Mencocokkan variabel

Anda dapat menambahkan atribut permintaan berikut ke pengecualian:

  • Permintaan nama header
  • Permintaan nama cookie
  • Kueri nama argumen untai (karakter)
  • Permintaan nama bodi POST args
  • Nama arg JSON isi permintaan (didukung pada DRS 2.0 atau lebih tinggi)

Nilai bidang yang Anda gunakan tidak dievaluasi berdasarkan aturan WAF, tetapi namanya dievaluasi. Daftar pengecualian menonaktifkan inspeksi nilai bidang. Namun, nama bidang masih dievaluasi. Untuk informasi selengkapnya, lihat Mengecualikan atribut permintaan lainnya.

Operator

Anda dapat menentukan atribut header permintaan, isi, cookie, atau string kueri yang tepat untuk dicocokkan. Atau Anda dapat secara opsional menentukan kecocokan parsial. Operator berikut didukung untuk kriteria kecocokan:

  • Sama dengan: Cocokkan semua bidang permintaan yang sama persis dengan nilai pemilih yang ditentukan. Misalnya, untuk memilih header bernama bearerToken, gunakan Equals operator dengan pemilih diatur ke bearerToken.
  • Dimulai dengan: Cocokkan semua bidang permintaan yang dimulai dengan nilai pemilih yang ditentukan.
  • Diakhir dengan: Cocokkan semua bidang permintaan yang diakhir dengan nilai pemilih yang ditentukan.
  • Berisi: Cocokkan semua bidang permintaan yang berisi nilai pemilih yang ditentukan.
  • Sama dengan apa pun: Cocokkan semua bidang permintaan. Saat Anda menggunakan Equals any operator, nilai pemilih secara otomatis diatur ke *. Misalnya, Anda dapat menggunakan Equals any operator untuk mengonfigurasi pengecualian yang berlaku untuk semua header permintaan.

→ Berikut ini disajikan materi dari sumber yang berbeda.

(** The assignments to the fields of a body. *)
Definition set_bs_iReason (x : Z) (b : MessageBlockSubmission) : MessageBlockSubmission :=
  mkBlockSubmission x (bs_pEvent b) (bs_storedLocality b).
Definition set_bs_pEvent (x : option Event) (b : MessageBlockSubmission) : MessageBlockSubmission :=
  mkBlockSubmission (bs_iReason b) x (bs_storedLocality b).
Definition set_bs_storedLocality (x : Z) (b : MessageBlockSubmission) : MessageBlockSubmission :=
  mkBlockSubmission (bs_iReason b) (bs_pEvent b) x.
Definition set_cq_uuidRequestor (x : uuid_t) (b : MessageCacheReq) : MessageCacheReq := mkCacheReq x (cq_pId b).
Definition set_cq_pId (x : option BlockId) (b : MessageCacheReq) : MessageCacheReq :=
  mkCacheReq (cq_uuidRequestor b) x.
Definition set_cr_pId (x : option BlockId) (b : MessageCacheResp) : MessageCacheResp :=
  mkCacheResp x (cr_iSfFlags b) (cr_iEntFlags b).
Definition set_cr_iSfFlags (x : Z) (b : MessageCacheResp) : MessageCacheResp :=
  mkCacheResp (cr_pId b) x (cr_iEntFlags b).
Definition set_cr_iEntFlags (x : Z) (b : MessageCacheResp) : MessageCacheResp :=
  mkCacheResp (cr_pId b) (cr_iSfFlags b) x.
Definition set_js_iReason (x : Z) (b : MessageJudgmentSubmission) : MessageJudgmentSubmission :=
  mkJudgmentSubmission x (js_pJudgment b).
Definition set_js_pJudgment (x : option Judgment) (b : MessageJudgmentSubmission) : MessageJudgmentSubmission :=
  mkJudgmentSubmission (js_iReason b) x.
Definition set_is_iReason (x : Z) (b : MessageInspectionSubmission) : MessageInspectionSubmission :=
  mkInspectionSubmission x (is_pBlock b) (is_eventId b) (is_pEventMetadata b) (is_localityCount b)
    (is_localityList b).
Definition set_is_pBlock (x : option Block) (b : MessageInspectionSubmission) : MessageInspectionSubmission :=
  mkInspectionSubmission (is_iReason b) x (is_eventId b) (is_pEventMetadata b) (is_localityCount b)
    (is_localityList b).
Definition set_is_eventId (x : option EventId) (b : MessageInspectionSubmission) : MessageInspectionSubmission :=
  mkInspectionSubmission (is_iReason b) (is_pBlock b) x (is_pEventMetadata b) (is_localityCount b)
    (is_localityList b).
Definition set_is_pEventMetadata (x : option ntlv_list) (b : MessageInspectionSubmission) : MessageInspectionSubmission :=
  mkInspectionSubmission (is_iReason b) (is_pBlock b) (is_eventId b) x (is_localityCount b) (is_localityList b).
Definition set_is_localityCount (x : Z) (b : MessageInspectionSubmission) : MessageInspectionSubmission :=
  mkInspectionSubmission (is_iReason b) (is_pBlock b) (is_eventId b) (is_pEventMetadata b) x (is_localityList b).
Definition set_is_localityList (x : option (list Z)) (b : MessageInspectionSubmission) : MessageInspectionSubmission :=
  mkInspectionSubmission (is_iReason b) (is_pBlock b) (is_eventId b) (is_pEventMetadata b) (is_localityCount b) x.
Definition set_ap_nugget (x : option Nugget) (b : MessageAlertPrimary) : MessageAlertPrimary :=
  mkAlertPrimary x (ap_block b) (ap_event b) (ap_gid b) (ap_sid b) (ap_metadata b) (ap_priority b) (ap_message b)
    (ap_seconds b) (ap_nanosecs b) (ap_SF_Flags b) (ap_Ent_Flags b) (ap_Old_SF_Flags b) (ap_Old_Ent_Flags b).
Definition set_ap_block (x : option Block) (b : MessageAlertPrimary) : MessageAlertPrimary :=
  mkAlertPrimary (ap_nugget b) x (ap_event b) (ap_gid b) (ap_sid b) (ap_metadata b) (ap_priority b) (ap_message b)
    (ap_seconds b) (ap_nanosecs b) (ap_SF_Flags b) (ap_Ent_Flags b) (ap_Old_SF_Flags b) (ap_Old_Ent_Flags b).
Definition set_ap_event (x : option Event) (b : MessageAlertPrimary) : MessageAlertPrimary :=
  mkAlertPrimary (ap_nugget b) (ap_block b) x (ap_gid b) (ap_sid b) (ap_metadata b) (ap_priority b) (ap_message b)
    (ap_seconds b) (ap_nanosecs b) (ap_SF_Flags b) (ap_Ent_Flags b) (ap_Old_SF_Flags b) (ap_Old_Ent_Flags b).
Definition set_ap_gid (x : Z) (b : MessageAlertPrimary) : MessageAlertPrimary :=
  mkAlertPrimary (ap_nugget b) (ap_block b) (ap_event b) x (ap_sid b) (ap_metadata b) (ap_priority b)
    (ap_message b) (ap_seconds b) (ap_nanosecs b) (ap_SF_Flags b) (ap_Ent_Flags b) (ap_Old_SF_Flags b) (ap_Old_Ent_Flags b).
Definition set_ap_sid (x : Z) (b : MessageAlertPrimary) : MessageAlertPrimary :=
  mkAlertPrimary (ap_nugget b) (ap_block b) (ap_event b) (ap_gid b) x (ap_metadata b) (ap_priority b)
    (ap_message b) (ap_seconds b) (ap_nanosecs b) (ap_SF_Flags b) (ap_Ent_Flags b) (ap_Old_SF_Flags b) (ap_Old_Ent_Flags b).
Definition set_ap_metadata (x : option ntlv_list) (b : MessageAlertPrimary) : MessageAlertPrimary :=
  mkAlertPrimary (ap_nugget b) (ap_block b) (ap_event b) (ap_gid b) (ap_sid b) x (ap_priority b) (ap_message b)
    (ap_seconds b) (ap_nanosecs b) (ap_SF_Flags b) (ap_Ent_Flags b) (ap_Old_SF_Flags b) (ap_Old_Ent_Flags b).
Definition set_ap_priority (x : Z) (b : MessageAlertPrimary) : MessageAlertPrimary :=
  mkAlertPrimary (ap_nugget b) (ap_block b) (ap_event b) (ap_gid b) (ap_sid b) (ap_metadata b) x (ap_message b)
    (ap_seconds b) (ap_nanosecs b) (ap_SF_Flags b) (ap_Ent_Flags b) (ap_Old_SF_Flags b) (ap_Old_Ent_Flags b).
Definition set_ap_message (x : option string) (b : MessageAlertPrimary) : MessageAlertPrimary :=
  mkAlertPrimary (ap_nugget b) (ap_block b) (ap_event b) (ap_gid b) (ap_sid b) (ap_metadata b) (ap_priority b) x
    (ap_seconds b) (ap_nanosecs b) (ap_SF_Flags b) (ap_Ent_Flags b) (ap_Old_SF_Flags b) (ap_Old_Ent_Flags b).
Definition set_ap_seconds (x : Z) (b : MessageAlertPrimary) : MessageAlertPrimary :=
  mkAlertPrimary (ap_nugget b) (ap_block b) (ap_event b) (ap_gid b) (ap_sid b) (ap_metadata b) (ap_priority b)
    (ap_message b) x (ap_nanosecs b) (ap_SF_Flags b) (ap_Ent_Flags b) (ap_Old_SF_Flags b) (ap_Old_Ent_Flags b).
Definition set_ap_nanosecs (x : Z) (b : MessageAlertPrimary) : MessageAlertPrimary :=
  mkAlertPrimary (ap_nugget b) (ap_block b) (ap_event b) (ap_gid b) (ap_sid b) (ap_metadata b) (ap_priority b)
    (ap_message b) (ap_seconds b) x (ap_SF_Flags b) (ap_Ent_Flags b) (ap_Old_SF_Flags b) (ap_Old_Ent_Flags b).
Definition set_ap_SF_Flags (x : Z) (b : MessageAlertPrimary) : MessageAlertPrimary :=
  mkAlertPrimary (ap_nugget b) (ap_block b) (ap_event b) (ap_gid b) (ap_sid b) (ap_metadata b) (ap_priority b)
    (ap_message b) (ap_seconds b) (ap_nanosecs b) x (ap_Ent_Flags b) (ap_Old_SF_Flags b) (ap_Old_Ent_Flags b).
Definition set_ap_Ent_Flags (x : Z) (b : MessageAlertPrimary) : MessageAlertPrimary :=
  mkAlertPrimary (ap_nugget b) (ap_block b) (ap_event b) (ap_gid b) (ap_sid b) (ap_metadata b) (ap_priority b)
    (ap_message b) (ap_seconds b) (ap_nanosecs b) (ap_SF_Flags b) x (ap_Old_SF_Flags b) (ap_Old_Ent_Flags b).
Definition set_ap_Old_SF_Flags (x : Z) (b : MessageAlertPrimary) : MessageAlertPrimary :=
  mkAlertPrimary (ap_nugget b) (ap_block b) (ap_event b) (ap_gid b) (ap_sid b) (ap_metadata b) (ap_priority b)
    (ap_message b) (ap_seconds b) (ap_nanosecs b) (ap_SF_Flags b) (ap_Ent_Flags b) x (ap_Old_Ent_Flags b).
Definition set_ap_Old_Ent_Flags (x : Z) (b : MessageAlertPrimary) : MessageAlertPrimary :=
  mkAlertPrimary (ap_nugget b) (ap_block b) (ap_event b) (ap_gid b) (ap_sid b) (ap_metadata b) (ap_priority b)
    (ap_message b) (ap_seconds b) (ap_nanosecs b) (ap_SF_Flags b) (ap_Ent_Flags b) (ap_Old_SF_Flags b) x.
Definition set_ac_nugget (x : option Nugget) (b : MessageAlertChild) : MessageAlertChild :=
  mkAlertChild x (ac_block b) (ac_child b) (ac_eventCount b) (ac_parentCount b) (ac_SF_Flags b) (ac_Ent_Flags b)
    (ac_Old_SF_Flags b) (ac_Old_Ent_Flags b).
Definition set_ac_block (x : option Block) (b : MessageAlertChild) : MessageAlertChild :=
  mkAlertChild (ac_nugget b) x (ac_child b) (ac_eventCount b) (ac_parentCount b) (ac_SF_Flags b) (ac_Ent_Flags b)
    (ac_Old_SF_Flags b) (ac_Old_Ent_Flags b).
Definition set_ac_child (x : option Block) (b : MessageAlertChild) : MessageAlertChild :=
  mkAlertChild (ac_nugget b) (ac_block b) x (ac_eventCount b) (ac_parentCount b) (ac_SF_Flags b) (ac_Ent_Flags b)
    (ac_Old_SF_Flags b) (ac_Old_Ent_Flags b).
Definition set_ac_eventCount (x : Z) (b : MessageAlertChild) : MessageAlertChild :=
  mkAlertChild (ac_nugget b) (ac_block b) (ac_child b) x (ac_parentCount b) (ac_SF_Flags b) (ac_Ent_Flags b)
    (ac_Old_SF_Flags b) (ac_Old_Ent_Flags b).
Definition set_ac_parentCount (x : Z) (b : MessageAlertChild) : MessageAlertChild :=
  mkAlertChild (ac_nugget b) (ac_block b) (ac_child b) (ac_eventCount b) x (ac_SF_Flags b) (ac_Ent_Flags b)
    (ac_Old_SF_Flags b) (ac_Old_Ent_Flags b).
Definition set_ac_SF_Flags (x : Z) (b : MessageAlertChild) : MessageAlertChild :=
  mkAlertChild (ac_nugget b) (ac_block b) (ac_child b) (ac_eventCount b) (ac_parentCount b) x (ac_Ent_Flags b)
    (ac_Old_SF_Flags b) (ac_Old_Ent_Flags b).
Definition set_ac_Ent_Flags (x : Z) (b : MessageAlertChild) : MessageAlertChild :=
  mkAlertChild (ac_nugget b) (ac_block b) (ac_child b) (ac_eventCount b) (ac_parentCount b) (ac_SF_Flags b) x
    (ac_Old_SF_Flags b) (ac_Old_Ent_Flags b).
Definition set_ac_Old_SF_Flags (x : Z) (b : MessageAlertChild) : MessageAlertChild :=
  mkAlertChild (ac_nugget b) (ac_block b) (ac_child b) (ac_eventCount b) (ac_parentCount b) (ac_SF_Flags b)
    (ac_Ent_Flags b) x (ac_Old_Ent_Flags b).
Definition set_ac_Old_Ent_Flags (x : Z) (b : MessageAlertChild) : MessageAlertChild :=
  mkAlertChild (ac_nugget b) (ac_block b) (ac_child b) (ac_eventCount b) (ac_parentCount b) (ac_SF_Flags b)
    (ac_Ent_Flags b) (ac_Old_SF_Flags b) x.
Definition set_oe_nugget (x : option Nugget) (b : MessageOutputEvent) : MessageOutputEvent :=
  mkOutputEvent x (oe_event b).
Definition set_oe_event (x : option Event) (b : MessageOutputEvent) : MessageOutputEvent :=
  mkOutputEvent (oe_nugget b) x.
Definition set_oi_nugget (x : option Nugget) (b : MessageOutputInspection) : MessageOutputInspection :=
  mkOutputInspection x (oi_seconds b) (oi_nanosecs b) (oi_blockId b) (oi_status b) (oi_final b).
Definition set_oi_seconds (x : Z) (b : MessageOutputInspection) : MessageOutputInspection :=
  mkOutputInspection (oi_nugget b) x (oi_nanosecs b) (oi_blockId b) (oi_status b) (oi_final b).
Definition set_oi_nanosecs (x : Z) (b : MessageOutputInspection) : MessageOutputInspection :=
  mkOutputInspection (oi_nugget b) (oi_seconds b) x (oi_blockId b) (oi_status b) (oi_final b).
Definition set_oi_blockId (x : option BlockId) (b : MessageOutputInspection) : MessageOutputInspection :=
  mkOutputInspection (oi_nugget b) (oi_seconds b) (oi_nanosecs b) x (oi_status b) (oi_final b).
Definition set_oi_status (x : Z) (b : MessageOutputInspection) : MessageOutputInspection :=
  mkOutputInspection (oi_nugget b) (oi_seconds b) (oi_nanosecs b) (oi_blockId b) x (oi_final b).
Definition set_oi_final (x : bool) (b : MessageOutputInspection) : MessageOutputInspection :=
  mkOutputInspection (oi_nugget b) (oi_seconds b) (oi_nanosecs b) (oi_blockId b) (oi_status b) x.
Definition set_er_sMessage (x : option string) (b : MessageError) : MessageError := mkError x.
Definition set_he_uuidNuggetType (x : uuid_t) (b : MessageHello) : MessageHello :=
  mkHello x (he_uuidApplicationType b) (he_locality b) (he_priority b) (he_flags b) (he_addressList b)
    (he_protocol b) (he_port b).
Definition set_he_uuidApplicationType (x : uuid_t) (b : MessageHello) : MessageHello :=
  mkHello (he_uuidNuggetType b) x (he_locality b) (he_priority b) (he_flags b) (he_addressList b)
    (he_protocol b) (he_port b).
Definition set_he_locality (x : Z) (b : MessageHello) : MessageHello :=
  mkHello (he_uuidNuggetType b) (he_uuidApplicationType b) x (he_priority b) (he_flags b) (he_addressList b)
    (he_protocol b) (he_port b).
Definition set_he_priority (x : Z) (b : MessageHello) : MessageHello :=
  mkHello (he_uuidNuggetType b) (he_uuidApplicationType b) (he_locality b) x (he_flags b) (he_addressList b)
    (he_protocol b) (he_port b).
Definition set_he_flags (x : Z) (b : MessageHello) : MessageHello :=
  mkHello (he_uuidNuggetType b) (he_uuidApplicationType b) (he_locality b) (he_priority b) x
    (he_addressList b) (he_protocol b) (he_port b).
Definition set_he_addressList (x : option string_list) (b : MessageHello) : MessageHello :=
  mkHello (he_uuidNuggetType b) (he_uuidApplicationType b) (he_locality b) (he_priority b) (he_flags b) x
    (he_protocol b) (he_port b).
Definition set_he_protocol (x : Z) (b : MessageHello) : MessageHello :=
  mkHello (he_uuidNuggetType b) (he_uuidApplicationType b) (he_locality b) (he_priority b) (he_flags b)
    (he_addressList b) x (he_port b).
Definition set_he_port (x : Z) (b : MessageHello) : MessageHello :=
  mkHello (he_uuidNuggetType b) (he_uuidApplicationType b) (he_locality b) (he_priority b) (he_flags b)
    (he_addressList b) (he_protocol b) x.
Definition set_rr_uuidNuggetType (x : uuid_t) (b : MessageRegistrationRequest) : MessageRegistrationRequest :=
  mkRegistrationRequest x (rr_uuidApplicationType b) (rr_iDataTypeCount b) (rr_pDataTypeList b).
Definition set_rr_uuidApplicationType (x : uuid_t) (b : MessageRegistrationRequest) : MessageRegistrationRequest :=
  mkRegistrationRequest (rr_uuidNuggetType b) x (rr_iDataTypeCount b) (rr_pDataTypeList b).
Definition set_rr_iDataTypeCount (x : Z) (b : MessageRegistrationRequest) : MessageRegistrationRequest :=
  mkRegistrationRequest (rr_uuidNuggetType b) (rr_uuidApplicationType b) x (rr_pDataTypeList b).
Definition set_rr_pDataTypeList (x : heap_ptr (list uuid_t)) (b : MessageRegistrationRequest) : MessageRegistrationRequest :=
  mkRegistrationRequest (rr_uuidNuggetType b) (rr_uuidApplicationType b) (rr_iDataTypeCount b) x.
Definition set_cu_ntlvTypes (x : option uuid_list) (b : MessageConfigurationUpdate) : MessageConfigurationUpdate :=
  mkConfigurationUpdate x (cu_ntlvNames b) (cu_dataTypes b).
Definition set_cu_ntlvNames (x : option uuid_list) (b : MessageConfigurationUpdate) : MessageConfigurationUpdate :=
  mkConfigurationUpdate (cu_ntlvTypes b) x (cu_dataTypes b).
Definition set_cu_dataTypes (x : option uuid_list) (b : MessageConfigurationUpdate) : MessageConfigurationUpdate :=
  mkConfigurationUpdate (cu_ntlvTypes b) (cu_ntlvNames b) x.
Definition set_ca_uuidNuggetType (x : uuid_t) (b : MessageConfigurationAck) : MessageConfigurationAck :=
  mkConfigurationAck x (ca_uuidApplicationType b).
Definition set_ca_uuidApplicationType (x : uuid_t) (b : MessageConfigurationAck) : MessageConfigurationAck :=
  mkConfigurationAck (ca_uuidNuggetType b) x.
Definition set_te_sTerminateReason (x : option string) (b : MessageTerminate) : MessageTerminate := mkTerminate x.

Sensitivitas huruf besar/besar

Nama header dan cookie tidak peka huruf besar/kecil. String kueri, argumen POST, dan argumen JSON peka huruf besar/kecil.

Inspeksi isi isi

Beberapa aturan terkelola mengevaluasi payload mentah isi permintaan sebelum diuraikan ke dalam argumen POST atau argumen JSON. Jadi dalam beberapa situasi, Anda mungkin melihat entri log dengan matchVariableName nilai InitialBodyContents atau DecodedInitialBodyContents.

Misalnya, Anda membuat pengecualian dengan variabel Request body POST args kecocokan dan pemilih untuk mengidentifikasi dan mengabaikan argumen POST bernama FOO. Anda tidak lagi melihat entri log dengan matchVariableName nilai PostParamValue:FOO. Namun, jika argumen POST bernama FOO berisi teks yang memicu aturan, log mungkin menampilkan deteksi dalam konten isi awal. Saat ini Anda tidak dapat membuat pengecualian untuk konten isi awal.

Menentukan aturan pengecualian berdasarkan log Azure Web Application Firewall

Anda dapat menggunakan log untuk melihat detail permintaan yang diblokir, termasuk bagian permintaan yang memicu aturan. Untuk informasi selengkapnya, lihat Pengelogan dan pemantauan Azure Web Application Firewall .

Terkadang aturan WAF tertentu menghasilkan deteksi positif palsu dari nilai yang disertakan dalam header permintaan, cookie, argumen POST, argumen string kueri, atau bidang JSON dalam isi permintaan. Jika deteksi positif palsu ini terjadi, Anda dapat mengonfigurasi aturan untuk mengecualikan bagian yang relevan dari permintaan dari evaluasinya.

Tabel berikut ini memperlihatkan contoh nilai dari log WAF dan pemilih pengecualian terkait yang dapat Anda buat.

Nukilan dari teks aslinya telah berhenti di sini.